Au menu, kalb ellouz et chaabi pour le grand bonheur des mélomanes. Comme à l’accoutumée, les cafés algérois se transforment, chaque mois de ramadhan, en lieux de convivialité où la bonne humeur et la musique sont maîtres à bord. Une habitude qui s’est ancrée au fil des années dans les traditions des citadins en quête de détente et de relaxation.

Quelques heures après la rupture du jeûne, la gente masculine commencent à affluer vers les cafés du coin qui en cette période de l’année affichent un nouveau look.

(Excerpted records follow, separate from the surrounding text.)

(** The records one origin contributed. *)
Definition origin_records (a : VerifiedV2Archive) (id : string) : list VerifiedV2Record :=
  filter (λ r, origin_of r = id) (records a).

Lemma linked_origin origin seq previous rs r :
  linked origin seq previous rs → r ∈ rs → origin_of r = origin.
Proof.
  revert seq previous. induction rs as [|r' rs IH]; intros seq previous Hl Hr;
    [by apply elem_of_nil in Hr |].
  destruct Hl as (Hat & _ & Hl). apply elem_of_cons in Hr as [-> | Hr]; [|by eapply IH].
  by destruct (at_origin _ _ _ _ _ _ Hat).
Qed.

(** A log of origins, each with records of its own. *)
Section log.
Context (log : list (OriginFrontier * list VerifiedV2Record)).
Hypothesis own : ∀ p r, p ∈ log → r ∈ p.2 → origin_of r = Frontier.origin_id p.1.

Lemma log_other id :
  id ∉ Frontier.origin_id <$> log.*1 → filter (λ r, origin_of r = id) (concat log.*2) = [].
Proof using own.
  intros Hid. apply filter_none. intros r Hr Hor.
  apply list_elem_of_In, in_concat in Hr as (rs & Hrs%list_elem_of_In & Hr%list_elem_of_In).
  apply list_elem_of_fmap in Hrs as (p & -> & Hp). apply Hid.
  rewrite <- Hor, (own p r Hp Hr). by do 2 apply list_elem_of_fmap_2.
Qed.
End log.

Lemma log_records log o rs :
  (∀ p r, p ∈ log → r ∈ p.2 → origin_of r = Frontier.origin_id p.1) →
  NoDup (Frontier.origin_id <$> log.*1) → (o, rs) ∈ log →
  filter (λ r, origin_of r = Frontier.origin_id o) (concat log.*2) = rs.
Proof.
  induction log as [|[o1 rs1] log IH]; intros Hown Hnd Hin; [by apply elem_of_nil in Hin |].
  rewrite !fmap_cons in Hnd. apply NoDup_cons in Hnd as [Hid Hnd].
  rewrite fmap_cons. cbn [concat fst snd] in *. rewrite filter_app.
  assert (∀ r, r ∈ rs1 → origin_of r = Frontier.origin_id o1) as Hrs1.
  { intros r Hr. apply (Hown (o1, rs1) r); [by left | done]. }
  assert (∀ p r, p ∈ log → r ∈ p.2 → origin_of r = Frontier.origin_id p.1) as Hlog.
  { intros p r Hp. apply Hown. by right. }
  apply elem_of_cons in Hin as [[= -> ->] | Hin].
  - rewrite (log_other log), app_nil_r by done. by apply filter_all.
  - rewrite (filter_none _ rs1), IH; [done.. |].
    intros r Hr Hor. apply Hid. rewrite <- (Hrs1 r Hr), Hor.
    apply (list_elem_of_fmap_2 Frontier.origin_id). by apply (list_elem_of_fmap_2 fst _ (o, rs)).
Qed.

Lemma log_own root g ghash visited log p r :
  in_turn (origin_verified root g ghash visited) log → p ∈ log → r ∈ p.2 →
  origin_of r = Frontier.origin_id p.1.
Proof.
  intros Hall%in_turn_all Hp Hr. rewrite Forall_forall in Hall.
  destruct (Hall p Hp) as (prior & key & n & (Hl & _)%verify_origin_Ok & _). by eapply linked_origin.
Qed.

(** [key] is the key the identifier [id] is the hash of. *)
Definition key_of_client (id : string) (key : VerifyingKey) : Prop :=
  id = client_id (key_to_bytes key).

Lemma client_key_of id c key :
  client_ok id c → key_from_bytes (public_key c) = Some key → key_of_client id key.
Proof.
  intros [_ _ _ Hid _] Hk. unfold key_of_client. by rewrite (key_to_from_bytes _ _ Hk).
Qed.

(** The records of an origin of the accepted frontier, verified on their own with the key
    the origin is named after. *)
Lemma archive_origin root a :
  archive_ok root a → ∀ o, o ∈ origins (accepted_frontier a) →
  ∃ key n, verify_origin root (genesis a) (archive_genesis_hash a) key o
           = Ok (origin_records a (Frontier.origin_id o), n) ∧
    key_of_client (Frontier.origin_id o) key.
Proof.
  intros Hok o Ho. destruct (ao_origins _ _ Hok) as (log & Hperm & Hrec & Hall).
  assert (NoDup (Frontier.origin_id <$> log.*1)) as Hnd.
  { rewrite <- Hperm. apply key_sorted_NoDup. destruct (ao_head _ _ Hok) as [_ Hr].
    apply read_frontier_Ok in Hr as [[Hwf _]%frontier_hash_Ok _]. by apply Hwf. }
  rewrite Hperm in Ho. apply list_elem_of_fmap in Ho as ([o1 rs] & -> & Hin).
  unfold origin_records. cbn [fst]. rewrite Hrec, (log_records log o1 rs); [|by intros p r; eapply log_own | done | done].
  apply in_turn_all in Hall. rewrite Forall_forall in Hall.
  destruct (Hall _ Hin) as (prior & key & n & Hv & Hkey). exists key, n. split; [done |].
  destruct Hkey as [[Hid [_ _ _ Hc]%validate_body_Ok] | (_ & registry & c & _ & _ & Hc & Hk & _)].
  - unfold key_of_client. by rewrite <- Hc.
  - by eapply client_key_of.
Qed.

Lemma archive_no_origin root a id :
  archive_ok root a → id ∉ Frontier.origin_id <$> origins (accepted_frontier a) →
  origin_records a id = [].
Proof.
  intros Hok Hid. destruct (ao_origins _ _ Hok) as (log & Hperm & Hrec & Hall).
  unfold origin_records. rewrite Hrec. apply log_other; [by intros p r; eapply log_own |].
  by rewrite <- Hperm.
Qed.

(** Two origins with one accepted hash hold the same lines, unless hashes collide. *)
Definition line_collision (rs rs' : list VerifiedV2Record) : Prop :=
  ∃ r r', r ∈ rs ∧ r' ∈ rs' ∧ blake3_collision (exact_line_bytes r) (exact_line_bytes r').

Lemma verified_lines_equal root g ghash key o rs n root' g' ghash' key' rs' n' :
  verify_origin root g ghash key o = Ok (rs, n) →
  verify_origin root' g' ghash' key' o = Ok (rs', n') →
  exact_line_bytes <$> rs = exact_line_bytes <$> rs' ∨ line_collision rs rs'.
Proof.
  intros (Hl & _ & (r & Hr & _ & Hh & _) & _)%verify_origin_Ok
    (Hl' & _ & (r' & Hr' & _ & Hh' & _) & _)%verify_origin_Ok.
  apply (linked_binds (Frontier.origin_id o) (Frontier.origin_id o) rs rs' (event_hash o));
    [done | done | |]; unfold last_hash; rewrite ?Hr, ?Hr'; congruence.
Qed.

Lemma all_or {A} (P : A → Prop) (Q : Prop) (l : list A) :
  (∀ x, x ∈ l → P x ∨ Q) → (∀ x, x ∈ l → P x) ∨ Q.
Proof.
  induction l as [|x l IH]; intros Hl; [left; intros x Hx; by apply elem_of_nil in Hx |].
  destruct (Hl x) as [Hx | ?]; [by left | | by right].
  destruct IH as [IH | ?]; [intros; apply Hl; by right | | by right].
  left. intros y [-> | Hy]%elem_of_cons; auto.
Qed.

(** C1: the hash in HEAD pins a whole archive: two trees that verify with the
    same accepted frontier hash have the same accepted frontier and, origin by
    origin, exactly the same record lines, unless the two frontiers' bytes or two
    of their record lines are a blake3 collision. *)
Theorem head_pins_archive fuel root a fuel' root' a' :
  verify_archive fuel root = Ok a → verify_archive fuel' root' = Ok a' →
  accepted_frontier_hash a = accepted_frontier_hash a' →
  (accepted_frontier a = accepted_frontier a' ∧
   ∀ id, exact_line_bytes <$> origin_records a id = exact_line_bytes <$> origin_records a' id) ∨
  (∃ b b', to_json (accepted_frontier a) = Ok b ∧ to_json (accepted_frontier a') = Ok b' ∧
     blake3_collision b b') ∨
  line_collision (records a) (records a').
Proof.
  intros Hok%verify_archive_Ok Hok'%verify_archive_Ok Hhead.
  destruct (ao_head _ _ Hok) as [_ (b & Hj & Hb & Hh)%read_frontier_bytes].
  destruct (ao_head _ _ Hok') as [_ (b' & Hj' & Hb' & Hh')%read_frontier_bytes].
  rewrite Hh, Hh' in Hhead. apply hash_eq_or_collision in Hhead as [-> | Hc]; [|right; left; eauto].
  rewrite Hj in Hj'. injection Hj' as Hf.
  destruct (all_or (λ o, exact_line_bytes <$> origin_records a (Frontier.origin_id o)
      = exact_line_bytes <$> origin_records a' (Frontier.origin_id o))
    (line_collision (records a) (records a')) (origins (accepted_frontier a))) as [Hall | ?];
    [| left; split; [done |] | by right; right].
  - intros o Ho. destruct (archive_origin _ _ Hok o Ho) as (key & n & Hv & _).
    rewrite Hf in Ho. destruct (archive_origin _ _ Hok' o Ho) as (key' & n' & Hv' & _).
    destruct (verified_lines_equal _ _ _ _ _ _ _ _ _ _ _ _ _ Hv Hv') as [? | (r & r' & Hr & Hr' & Hc)];
      [by left | right]. apply list_elem_of_filter in Hr as [_ Hr], Hr' as [_ Hr'].
    by exists r, r'.
  - intros id. destruct (decide (id ∈ Frontier.origin_id <$> origins (accepted_frontier a)))
      as [(o & -> & Ho)%list_elem_of_fmap | Hn]; [by apply Hall |].
    rewrite (archive_no_origin _ _ _ Hok Hn). rewrite Hf in Hn.
    by rewrite (archive_no_origin _ _ _ Hok' Hn).
Qed.

(** ** Termination *)

Lemma map_err_Stopped {E A} (m : result E A) (f : E → V2StoreError) stop :
  map_err (Stopped ∘ f) m = Err stop → ∃ error, stop = Stopped error.
Proof. destruct m; cbn; intros; simplify_eq. by eexists. Qed.

Lemma map_err_Stopped' {A} (m : result V2StoreError A) stop :
  map_err Stopped m = Err stop → ∃ error, stop = Stopped error.
Proof. destruct m; cbn; intros; simplify_eq. by eexists. Qed.

Lemma ok_or_Stopped {A} (o : option A) e stop :
  ok_or o (Stopped e) = Err stop → ∃ error, stop = Stopped error.
Proof. intros [_ ->]%ok_or_Err. by eexists. Qed.

Lemma for_each_Err {E A} (f : A → result E ()) l e :
  for_each f l = Err e → ∃ x, x ∈ l ∧ f x = Err e.
Proof.
  induction l as [|x l IH]; cbn; [done |].
  intros [Hx | ([] & _ & Hl)]%bind_Err; [exists x; split; [by left | done] |].
  destruct (IH Hl) as (y & ? & ?). exists y. split; [by right | done].
Qed.

Lemma verify_origins_total root g ghash accepted visited stop :
  key_sorted Frontier.origin_id (origins accepted) →
  verify_origins root g ghash accepted visited = Err stop → ∃ error, stop = Stopped error.
Proof.
  intros Hsorted Hrun. unfold verify_origins in Hrun.
  apply bind_Err in Hrun as [?%ok_or_Stopped | (o & Hfind%ok_or_Ok & Hrun)]; [done |].
  apply bind_Err in Hrun as [?%map_err_Stopped | (key & Hkey%map_err_Ok & Hrun)]; [done |].
  apply bind_Err in Hrun as [?%map_err_Stopped' | ([rs n] & Hv%map_err_Ok & Hrun)]; [done |].
  apply bind_Err in Hrun as [?%ok_or_Stopped | (approval & Happroval%ok_or_Ok & Hrun)]; [done |].
  apply bind_Err in Hrun as [?%map_err_Stopped' | (clients & Hreg%map_err_Ok & Hrun)]; [done |].
  apply find_origin_Some in Hfind as [Ho Hid]; [|done].
  eapply enroll_loop_total in Hrun; [done | done | | done].
  by eapply verify_origins_start.
Qed.

(** C40: verification always ends without a panic: when parent links of frontier
    files are acyclic and the fuel exceeds the length of the longest line of
    parents below HEAD, the result is an archive or an error of the code; the
    enrollment loop needs no assumption, each round of it enrolls an origin. *)
Theorem verify_archive_total fuel root (rank : string → nat) :
  (∀ archive ghash hash f p,
     read_frontier root archive ghash hash = Ok f → p ∈ previous_frontiers f →
     rank p < rank hash) →
  (∀ head, read_head root = Ok head → rank head < fuel) →
  (∃ a, verify_archive fuel root = Ok a) ∨
  (∃ error, verify_archive fuel root = Err (Stopped error)).
Proof.
  intros Hrank Hfuel. destruct (verify_archive fuel root) as [a|stop] eqn:Hrun; [by left; exists a | right].
  enough (∃ error, stop = Stopped error) as [error ->] by (by exists error).
  unfold verify_archive in Hrun.
  apply bind_Err in Hrun as [?%map_err_Stopped' | ([g ghash] & _ & Hrun)]; [done |].
  apply bind_Err in Hrun as [?%map_err_Stopped' | (head & Hhead%map_err_Ok & Hrun)]; [done |].
  apply bind_Err in Hrun as [Hload | (visited & Hload & Hrun)].
  { destruct (load_total root (genesis_archive_id g) ghash rank (Hrank _ _) fuel head ∅)
      as [Hf Hp]; [by apply Hfuel |].
    destruct stop; [by eexists | |]; by rewrite Hload in *. }
  apply bind_Err in Hrun as [?%ok_or_Stopped | (accepted & Ha%ok_or_Ok & Hrun)]; [done |].
  apply load_from_empty in Hload as (_ & f & Hf & [Hh _] & _). simplify_eq.
  apply frontier_hash_Ok in Hh as [Hwf _].
  apply bind_Err in Hrun as [?%verify_origins_total | (e & _ & Hrun)]; [done | by apply Hwf |].
  apply bind_Err in Hrun as [(r & _ & [_ ->]%bail_if_Err)%for_each_Err | ([] & _ & Hrun)];
    [by eexists |].
  apply bind_Err in Hrun as [?%map_err_Stopped' | ([] & _ & Hrun)]; [done |].
  apply bind_Err in Hrun as [?%map_err_Stopped' | ([] & _ & Hrun)]; [done |].
  by apply bind_Err in Hrun as [?%ok_or_Stopped | (count & _ & Hrun)].
Qed.

(** ** Merging *)

(** What the loop over both sides' origins has merged: each entry is one of the
    origins seen, and no origin seen is ahead of, or beside, its entry. *)
Record merged_ok (seen : list OriginFrontier) (merged : gmap string OriginFrontier) : Prop := {
  mo_from : ∀ id o, merged !! id = Some o → o ∈ seen ∧ Frontier.origin_id o = id;
  mo_keeps : ∀ o, o ∈ seen → ∃ o', merged !! Frontier.origin_id o = Some o' ∧
    (Frontier.seq o <= Frontier.seq o')%N ∧ (Frontier.seq o' = Frontier.seq o → o' = o);
}.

Au menu, gâteaux traditionnels au miel, thé, café et chicha à consommer dans un cadre agréable accompagné de musique chaabie.

Parmi ces lieux, le café El Bahdja de Bab El Oued, devenu mythique pour ses soirées animées jusqu’à l’aube. Ammi Omar, âgé de soixante ans, rencontré dans ce quartier nous dira : «Durant le Ramadhan, mon seul coin est le café El Bahdja, c’est là-bas que je rencontre tous mes amis autour d’un bon café pour une quaada dans la pure tradition. Même mes petits-enfants m’accompagnent. D’ailleurs, l’un d’eux se plaît à jouer de la derbouka et accompagne les chanteurs qui passent», dira-t-il. «Dommage que ces habitudes commencent à disparaître à cause d’autres lieux que fréquentent les jeunes», ajoutera le sexagénaire avec dépit.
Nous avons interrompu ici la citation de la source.